From Iceland — Understanding Their Power: Dance Piece ‘GRRRRRRLS’ Hits Maturity

Understanding Their Power: Dance Piece ‘GRRRRRRLS’ Hits Maturity

Published March 9, 2017

Understanding Their Power: Dance Piece ‘GRRRRRRLS’ Hits Maturity
Rex Beckett
Photo by
Art Bicnick

Ásrún Magnúsdóttir sits in a relaxed slouch in a Prikið booth, legs and arms shifting into stretches of repose as she talks, hands open and active, her whole face aglow in a wide impish grin. The dancer and choreographer is in a whirlwind of pre-show stress and excitement as her dance piece ‘GRRRRRRLS’ is on the cusp of its fourth run of performances. She seems proverbially and appropriately schoolgirlish in her anticipation, and utterly composed and assured about her creation at once. “It’s quite different now, because since the premiere I had a baby and I’ve been off thinking about other things,” says Ásrún. “They understood it more, I understood it more. Something really clicked.”

They would be the seventeen teenage girls, now aged thirteen to sixteen, that Ásrún has been working with since 2015 to create the show. The girls came to take part by responding to an open call for dancers issued two years ago. “I didn’t want to have auditions, because I wanted anyone who wanted to take part in it to be able to,” says Ásrún. “Most of them, but not all, have done some dancing, and all on a different scale. Some of them are strict ballerinas, and some of them do different types of dance.” Ásrún emphasises that the girls collaborated on creating the work, rather than having an authority figure’s vision imposed on them.

Girl gang

Her goal was to draw out their ideas and get them involved in the process. “They are supposed to make the material and decide what we do, how we deliver it and what goes on stage,” she says. “It was challenging for them in the beginning. Now they know each other, so it’s very different. But at first they were not used to it. Usually it was somebody creating something on them, and this time it wasn’t like that. Of course in the end it’s never that romantic—I’m always at the top, but I try to make it not feel like that.”

The emphasis of having the girls put their minds and bodies into the creative process was a direct way to tap into the power she sees in teenage girls, and to give them an outlet to embody what their role models teach them. “We have constantly been talking about which artists in this scene are important to them,” explains Ásrún. “They talk a lot about Reykjavíkudætur and Salka Sól from Abamadama. These artists have really big influence on them—women who are creating, taking power, and speaking out loud. Being out there, basically.” It’s this energy she has worked on channelling into movement; into a sense of agency, identity, love, and connection with other girls.

 

Peer decompressure

Through this process, and since the first run of the show in August 2015, the girls have fallen into the flow of creating and communicating through the process with each other. They have simultaneously experienced the growth of the piece alongside their individual maturing. “The girls went from being as young as twelve to now as old as sixteen,” says Ásrún. “One of them said to me, ‘I didn’t understand it last time we were doing it, but now I get it. It’s about us, our vision, how we stand together. It’s about us taking power.’ They know now that they can talk together on stage, they can look at each other, they can communicate. It’s really about listening to each other. It’s really about the listening, in the end, and not about the others that are watching.”

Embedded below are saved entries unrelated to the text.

Lemma init_implements m d m' : KeInputInit m = Ok (EC_SUCCESS, d, m') ->
  implements d new_editor /\ Vector d = KE_INPUT_IRQ_VECTOR /\ exists m1, SinkInit m = Ok (EC_SUCCESS, m1) /\
    IdtRegisterInterruptHandler KE_INPUT_IRQ_VECTOR m1 = (EC_SUCCESS, m').
Proof.
  unfold KeInputInit. destruct (SinkInit m) as [[st m1]| | |]; cbn [res_bind]; try done.
  case_bool_decide as E; cbn [negb]; [|intros [= -> <- <-]; done]. cbn [Vector].
  destruct (IdtRegisterInterruptHandler KE_INPUT_IRQ_VECTOR m1) as [st2 m2] eqn:E2.
  case_bool_decide as E3; cbn [negb]; [|intros [= -> <- <-]; done]. intros [= <- <-]. subst.
  split; [by split|]. split; [done|]. by exists m1.
Qed.

(** What a wait for a line can answer, whatever happens to the device
    meanwhile: success only to the owner of the focus. *)
Lemma wait_answers fuel current d m st d' m' :
  KeInputWaitForForegroundLine fuel current d m = Ok (st, d', m') ->
  (st = EC_SUCCESS -> KiValidateForegroundCurrentThread current d' = EC_SUCCESS) /\
  (KiValidateForegroundCurrentThread current d <> EC_SUCCESS -> st = EC_INVALID_STATE /\ d' = d /\ m' = m).
Proof.
  unfold KeInputWaitForForegroundLine. destruct (Initialized d); cbn [negb]; [|by intros [= <- <- <-]].
  assert (Hv : forall d, KiValidateForegroundCurrentThread current d <> EC_SUCCESS ->
            KiValidateForegroundCurrentThread current d = EC_INVALID_STATE).
  { intros d0. unfold KiValidateForegroundCurrentThread. destruct current; [|done]. by destruct (_ || _). }
  revert d m. induction fuel as [|fuel IH]; intros d m; cbn [wait_foreground_line]; [done|].
  case_bool_decide as Ev; cbn [negb].
  2: { intros [= <- <- <-]. split; [by intros ?|]. intros _. split; [by apply Hv | done]. }
  destruct (KeWaitForSingleObject _ d m) as [[st1 d1] m1]. case_bool_decide as E1.
  { intros [= <- <- <-]. by split. }
  case_bool_decide as E2; cbn [negb]; [|intros [= <- <- <-]; split; done].
  intros E. destruct (IH d1 m1 E) as [F _]. by split.
Qed.
End refinement.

“One of them said to me, ‘I didn’t understand it last time we were doing it, but now I get it. It’s about how we stand together. It’s about us taking power.’”

By having the girls focus on each other during the performances rather than on the audience’s perception, the girls are able to sidestep the perfectionism of the dance world. “I think for kids and teenagers there’s this thing where there’s no room for mistakes, there’s always this pressure for perfection,” says Ásrún. “Often when you’re doing a dance piece you’re performing for someone else and everything needs to be perfect, especially if you have a dance history in your body, then you’re maybe stressed about this. This piece is completely the opposite, and they get that.”

 

Rearview mirror

Ásrún herself, now a young mother, gets to channel her nostalgia and have a second adolescence through their youthful wisdom. “They’re so aware. They’re so smart. They’re much smarter and much more aware than I was at their age. It’s so intimidating!” she laughs. “I missed being a teenager, and I wondered if it was different for them now. I was just a really normal teenager but the other day I found my old diaries and they were more brutal than I would have imagined. I was like: ‘wow I was so dramatic!’”

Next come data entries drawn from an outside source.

(* ===== verification/Ps2.v ===== *)
(** * The PS/2 keyboard ([drivers/input/ps2_keyboard_driver.c] and its sink)

    The driver talks to the keyboard and interrupt controllers through I/O
    ports ([PortIo]).  Below the device of [Input.v] it is the sink: its
    functions make up [InputServices], and over a controller whose output
    buffer is a queue ([PortLaws]) they satisfy [InputLaws], so the whole
    keyboard is a line editor. *)

From stdpp Require Import strings.
From S2P Require Import Prelude Input InputThms.

Local Open Scope Z_scope.

Module Ps2.

(** ** Ports *)

Definition I8042_DATA_PORT : Z := 0x60.
Definition I8042_STATUS_PORT : Z := 0x64.
Definition I8042_COMMAND_PORT : Z := 0x64.
Definition I8042_STATUS_OUTPUT_FULL : Z := 0x01.
Definition I8042_STATUS_INPUT_FULL : Z := 0x02.
Definition I8042_COMMAND_READ_CONFIG : Z := 0x20.
Definition I8042_COMMAND_WRITE_CONFIG : Z := 0x60.
Definition I8042_COMMAND_ENABLE_PORT1 : Z := 0xAE.
Definition PS2_KEYBOARD_ENABLE_SCANNING : Z := 0xF4.
Definition PIC1_COMMAND_PORT : Z := 0x20.
Definition PIC1_DATA_PORT : Z := 0x21.
Definition PIC2_COMMAND_PORT : Z := 0xA0.
Definition PIC2_DATA_PORT : Z := 0xA1.
Definition PIC_EOI : Z := 0x20.
Definition PIC_ICW1_INIT : Z := 0x10.
Definition PIC_ICW1_ICW4 : Z := 0x01.
Definition PIC_ICW4_8086 : Z := 0x01.
Definition PS2_KEYBOARD_IRQ_LINE : Z := 1.
Definition PIC1_REMAP_VECTOR : Z := 0x20.
Definition PIC2_REMAP_VECTOR : Z := 0x28.

(** [inb] and [outb]; reading a port may change the hardware. *)
Class PortIo (H : Type) := {
  inb : Z -> H -> Z * H;
  outb : Z -> Z -> H -> H;
}.

Record PS2_KEYBOARD_DRIVER : Type := mkDriver { MasterMask : Z; SlaveMask : Z; DrvInitialized : bool }.

Section driver.
Context {H : Type} `{PortIo H}.
Implicit Types (h : H) (driver : PS2_KEYBOARD_DRIVER).

Definition has_bit (v bit : Z) : bool := negb (Z.land v bit =? 0).

Definition Ps2IoWait h : H := outb 0x80 0 h.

Although she considers the young women she has been working with for the past two years wiser than she was, the element of drama and the soft trauma that are the teenage years always figure strongly. Pieces are dedicated to former “lovers”—a grand term to use at the most tender of ages—and also to best friends, and to mothers—a deeply complex relationship for most girls at some point.

The strongest reactions to the show have come from young girls and mothers, but the greatest victory Ásrún feels is the fact that the show has reached far beyond the dance community. She hopes this marks a growing interest in dance, and an opportunity to continue into the future by also working with boys.

The closing performance of GRRRRRRLS takes place at Tjarnabíó on Friday, March 10 at 21:00. Tickets available on midi.is.